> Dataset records
- - - -

(* ===== verification/Jobs.v ===== *)
(** The jobs of the prover's controller:
    [prover/cmd/controller/controller/jobs.go] and [job_definition.go], with the
    suffixes and directory names of [prover/config/constants.go].

    A request is a file in the [requests] directory of its kind of job; its name says
    what it is, who works on it and how it ended.  The regular expressions of the
    source are those of [Regex]; [$] also accepts a newline at the end, as [regexp2]
    does.  A path is kept as the root directory of the job, one of its three
    subdirectories and the name of the file: the names come from directory entries and
    contain no separator, so that [filepath.Join] and the [%v/%v] of the formats build
    exactly these paths. *)
From S2P Require Import Prelude Regex.
From Stdlib Require Import Ascii.

(** ** Constants and configuration *)

Definition RequestsFromSubDir : name := lit "requests".
Definition RequestsToSubDir : name := lit "responses".
Definition RequestsDoneSubDir : name := lit "requests-done".
Definition InProgressSuffix : name := lit "inprogress".
Definition FailSuffix : name := lit "code".
Definition SuccessSuffix : name := lit "success".
Definition LargeSuffix : name := lit "large".

Definition jobNameExecution : name := lit "execution".
Definition jobNameDataAvailability : name := lit "compression".
Definition jobNameAggregation : name := lit "aggregation".
Definition jobNameInvalidity : name := lit "invalidity".

Record path := mkPath {
  p_root : name;
  p_sub : name;
  p_file : name
}.

#[export] Instance path_eq_dec : EqDecision path.
Proof. solve_decision. Defined.

#[export] Instance path_countable : Countable path.
Proof.
  refine (inj_countable' (fun p => (p_root p, p_sub p, p_file p)) (fun t => mkPath t.1.1 t.1.2 t.2) _). by intros [].
Defined.

(** What the command templates are filled with. *)
Record Resource := mkResource {
  ConfFile : name;
  InFile : path;
  OutFile : path
}.

(** The fields of the configuration that the controller reads.  A command template is
    its [Execute]: the command, or an error. *)
Record Config := mkConfig {
  LocalID : name;
  RetryDelays : list Z;
  DeferToOtherLargeCodes : list Z;
  RetryLocallyWithLargeCodes : list Z;
  EnableExecution : bool;
  EnableDataAvailability : bool;
  EnableAggregation : bool;
  EnableInvalidity : bool;
  WorkerCmdTmpl : Resource -> option name;
  WorkerCmdLargeTmpl : Resource -> option name;
  ExecutionRootDir : name;
  DataAvailabilityRootDir : name;
  AggregationRootDir : name;
  InvalidityRootDir : name;
  CanRunFullLarge : bool;
  KeepTracesUntilBlock : Z;
  fConfig : name
}.

(** ** Job definitions *)

(** The pieces of an output file template. *)
Inductive piece :=
| PText (s : name)
| PStart
| PEnd
| PContentHash.

Record JobDefinition := mkJobDefinition {
  RequestsRootDir : name;
  Name : name;
  InputFileRegexp : re;
  OutputFileTmpl : list piece;
  Priority : Z;
  param_Start : option finder;
  param_End : option finder;
  param_Stv : option finder;
  param_Etv : option finder;
  param_Cv : option finder;
  param_ContentHash : option finder;
  FailureSuffix : re
}.

Definition rdigits : re := RPlus (RCls is_digit).
Definition rversion : re := RPlus (RCls is_version).
Definition rlit (s : string) : re := RLit (lit s).
Fixpoint rcats (rs : list re) : re := match rs with [] => REps | [r] => r | r :: rs => RCat r (rcats rs) end.

(** [$]. *)
Definition eol : re := ROpt (RChr newline).

(** [(?<=pre)[\d\.]+]: it only reads names that an input expression matched, which are
    ASCII, so that [\d] is a decimal digit. *)
Definition matchVersionWithPrefix (pre : string) : finder :=
  mkFinder (RCat RAny (rlit pre)) rversion REps.

(** [\.failure\.pre_[0-9]+]. *)
Definition matchFailureSuffix (pre : name) : re :=
  rcats [rlit ".failure."; RLit pre; rlit "_"; rdigits].

(** The shape of every input expression: a name that ends with [.json], an extension
    and any number of failure suffixes. *)
Definition input_regexp (base ext : re) : re :=
  RCat (RCat base (rlit ".json")) (RCat ext (RCat (RStar (matchFailureSuffix FailSuffix)) eol)).

(** [^[0-9]+] and [(?<=^[0-9]+-)[0-9]+]. *)
Definition start_finder : finder := mkFinder REps rdigits REps.
Definition end_finder : finder := mkFinder (RCat rdigits (rlit "-")) rdigits REps.

Definition execution_base : re :=
  rcats [rdigits; rlit "-"; rdigits; ROpt (RCat (rlit "-etv") rversion); ROpt (RCat (rlit "-stv") rversion);
         rlit "-getZkProof"].

Definition ExecutionDefinition (conf : Config) : JobDefinition :=
  let inpFileExt := if CanRunFullLarge conf then RCat (rlit ".") (RLit LargeSuffix) else REps in
  {| RequestsRootDir := ExecutionRootDir conf;
     Name := jobNameExecution;
     InputFileRegexp := input_regexp execution_base inpFileExt;
     OutputFileTmpl := [PStart; PText (lit "-"); PEnd; PText (lit "-getZkProof.json")];
     Priority := 0;
     param_Start := Some start_finder;
     param_End := Some end_finder;
     param_Stv := Some (matchVersionWithPrefix "stv");
     param_Etv := Some (matchVersionWithPrefix "etv");
     param_Cv := None;
     param_ContentHash := None;
     FailureSuffix := matchFailureSuffix FailSuffix |}.

Definition compression_base : re :=
  rcats [rdigits; rlit "-"; rdigits; ROpt (RCat (rlit "-bcv") rversion); ROpt (RCat (rlit "-ccv") rversion); rlit "-";
         ROpt (rcats [ROpt (rlit "0x"); RStar (RCls is_alnum); rlit "-"]); rlit "getZkBlobCompressionProof"].

Definition CompressionDefinition (conf : Config) : JobDefinition :=
  {| RequestsRootDir := DataAvailabilityRootDir conf;
     Name := jobNameDataAvailability;
     InputFileRegexp := input_regexp compression_base REps;
     OutputFileTmpl := [PStart; PText (lit "-"); PEnd; PText (lit "-"); PContentHash; PText (lit "getZkBlobCompressionProof.json")];
     Priority := 1;
     param_Start := Some start_finder;
     param_End := Some end_finder;
     param_Stv := None;
     param_Etv := None;
     param_Cv := Some (matchVersionWithPrefix "cv");
     param_ContentHash := Some (mkFinder (RCat RAny (rcats [rlit "ccv"; rversion; rlit "-"]))
       (rcats [ROpt (rlit "0x"); RPlus (RCls is_alnum); rlit "-"]) (rlit "getZk"));
     FailureSuffix := matchFailureSuffix FailSuffix |}.

Definition aggregation_base : re :=
  rcats [rdigits; rlit "-"; rdigits; ROpt (RCat (rlit "-") (RPlus (RCls is_hexdigit))); rlit "-getZkAggregatedProof"].

Definition AggregatedDefinition (conf : Config) : JobDefinition :=
  {| RequestsRootDir := AggregationRootDir conf;
     Name := jobNameAggregation;
     InputFileRegexp := input_regexp aggregation_base REps;
     OutputFileTmpl := [PStart; PText (lit "-"); PEnd; PText (lit "-"); PContentHash; PText (lit "-getZkAggregatedProof.json")];
     Priority := 2;
     param_Start := Some start_finder;
     param_End := Some end_finder;
     param_Stv := None;
     param_Etv := None;
     param_Cv := None;
     param_ContentHash := Some (mkFinder (rcats [rdigits; rlit "-"; rdigits; rlit "-"]) (RPlus (RCls is_hexdigit)) (rlit "-getZk"));
     FailureSuffix := matchFailureSuffix FailSuffix |}.

Definition invalidity_base : re := rcats [rdigits; rlit "-"; rdigits; rlit "-getZkInvalidityProof"].

Definition InvalidityDefinition (conf : Config) : JobDefinition :=
  {| RequestsRootDir := InvalidityRootDir conf;
     Name := jobNameInvalidity;
     InputFileRegexp := input_regexp invalidity_base REps;
     OutputFileTmpl := [PStart; PText (lit "-"); PEnd; PText (lit "-getZkInvalidityProof.json")];
     Priority := 0;
     param_Start := Some start_finder;
     param_End := Some end_finder;
     param_Stv := None;
     param_Etv := None;
     param_Cv := None;
     param_ContentHash := None;
     FailureSuffix := matchFailureSuffix FailSuffix |}.

Definition dirFrom (jd : JobDefinition) (file : name) : path := mkPath (RequestsRootDir jd) RequestsFromSubDir file.
Definition dirDone (jd : JobDefinition) (file : name) : path := mkPath (RequestsRootDir jd) RequestsDoneSubDir file.
Definition dirTo (jd : JobDefinition) (file : name) : path := mkPath (RequestsRootDir jd) RequestsToSubDir file.

(** ** Jobs *)

Record Job := mkJob {
  Def : JobDefinition;
  OriginalFile : name;
  LockedFile : name;
  Start : Z;
  End_ : Z;
  VersionExecutionTracer : name;
  VersionStateManager : name;
  VersionCompressor : name;
  ContentHash : name
}.

Inductive job_error :=
| ErrNoMatch (filename : name)
| ErrZeroStatus.

Definition char_value (c : ascii) : Z := Z.of_nat (nat_of_ascii c) - 48.

Definition digits_value (ds : name) : Z := foldl (fun acc c => 10 * acc + char_value c) 0 ds.

(** [strconv.Atoi] of 64-bit integers. *)
Definition Atoi (s : name) : option Z :=
  let '(neg, ds) := match s with
                    | "-"%char :: t => (true, t)
                    | "+"%char :: t => (false, t)
                    | _ => (false, s)
                    end in
  if forallb is_digit ds && negb (bool_decide (ds = [])) then
    let n := if neg : bool then - digits_value ds else digits_value ds in
    if (- 2 ^ 63 <=? n) && (n <? 2 ^ 63) then Some n else None
  else None.

Definition stringIfRegexpNotNil (r : option finder) (s : name) : name :=
  match r with
  | Some f => default [] (FindStringMatch f s)
  | None => []
  end.

Definition intIfRegexpNotNil (r : option finder) (s : name) : outcome job_error Z :=
  let match_ := stringIfRegexpNotNil r s in
  if (length s =? 0)%nat then Ok 0 else
  unwrap (Atoi match_).

Definition NewJob (jdef : JobDefinition) (filename : name) : outcome job_error Job :=
  if negb (re_match (InputFileRegexp jdef) filename) then Err (ErrNoMatch filename) else
  start ← intIfRegexpNotNil (param_Start jdef) filename;
  end_ ← intIfRegexpNotNil (param_End jdef) filename;
  Ok {| Def := jdef; OriginalFile := filename; LockedFile := [];
        Start := start; End_ := end_;
        VersionCompressor := stringIfRegexpNotNil (param_Cv jdef) filename;
        VersionExecutionTracer := stringIfRegexpNotNil (param_Etv jdef) filename;
        VersionStateManager := stringIfRegexpNotNil (param_Stv jdef) filename;
        ContentHash := stringIfRegexpNotNil (param_ContentHash jdef) filename |}.

Definition OriginalPath (j : Job) : path := dirFrom (Def j) (OriginalFile j).
Definition InProgressPath (j : Job) : path := dirFrom (Def j) (LockedFile j).

(** [%v] of an integer. *)
Fixpoint decimal_loop (fuel : nat) (n : Z) (acc : name) : name :=
  match fuel with
  | O => acc
  | S fuel =>
      let acc := ascii_of_nat (Z.to_nat (n mod 10) + 48) :: acc in
      if n <? 10 then acc else decimal_loop fuel (n / 10) acc
  end.

Definition decimal (n : Z) : name :=
  let digits n := decimal_loop (S (Z.to_nat (Z.log2 n))) n [] in
  if n <? 0 then "-"%char :: digits (- n) else digits n.

Definition fill_piece (j : Job) (p : piece) : name :=
  match p with
  | PText s => s
  | PStart => decimal (Start j)
  | PEnd => decimal (End_ j)
  | PContentHash => ContentHash j
  end.

(** [strings.ReplaceAll(s, "--", "-")]. *)
Fixpoint replace_dashes (s : name) : name :=
  match s with
  | "-"%char :: "-"%char :: t => "-"%char :: replace_dashes t
  | c :: t => c :: replace_dashes t
  | [] => []
  end.

(** The templates only name fields of the job: executing them cannot fail. *)
Definition ResponseFile (j : Job) : path :=
  let s := OutputFileTmpl (Def j) ≫= fill_piece j in
  dirTo (Def j) (replace_dashes s).

Definition TmpResponseFile (cfg : Config) (j : Job) : path :=
  dirTo (Def j) (lit "tmp-response-file." ++ LocalID cfg ++ lit ".json").

(** [FailureSuffix.Replace(OriginalFile, "", -1, -1)]. *)
Definition without_failures (j : Job) : name := remove_all (FailureSuffix (Def j)) (OriginalFile j).

Definition DeferToLargeFile (j : Job) (ExitCode : Z) : outcome job_error path :=
  if ExitCode =? 0 then Err ErrZeroStatus else
  let origFile := without_failures j in
  Ok (dirFrom (Def j) (origFile ++ lit "." ++ LargeSuffix ++ lit ".failure." ++ FailSuffix ++ lit "_" ++ decimal ExitCode)).

Definition CodeSuccess : Z := 0.

Definition DoneFile (j : Job) (ExitCode : Z) : path :=
  let origFile := without_failures j in
  if ExitCode =? CodeSuccess then dirDone (Def j) (origFile ++ lit "." ++ SuccessSuffix)
  else dirDone (Def j) (origFile ++ lit ".failure." ++ FailSuffix ++ lit "_" ++ decimal ExitCode).

Definition Score (j : Job) : Z := i64 (i64 (100 * End_ j) + Priority (Def j)).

- - - -

> What is needed
The reply should consist solely of the lines above from the one that has "Record path := mkPath" through the one that has "(** The fields", reproduced exactly.

> Task output
Record path := mkPath {
  p_root : name;
  p_sub : name;
  p_file : name
}.

#[export] Instance path_eq_dec : EqDecision path.
Proof. solve_decision. Defined.

#[export] Instance path_countable : Countable path.
Proof.
  refine (inj_countable' (fun p => (p_root p, p_sub p, p_file p)) (fun t => mkPath t.1.1 t.1.2 t.2) _). by intros [].
Defined.

(** What the command templates are filled with. *)
Record Resource := mkResource {
  ConfFile : name;
  InFile : path;
  OutFile : path
}.

(** The fields of the configuration that the controller reads.  A command template is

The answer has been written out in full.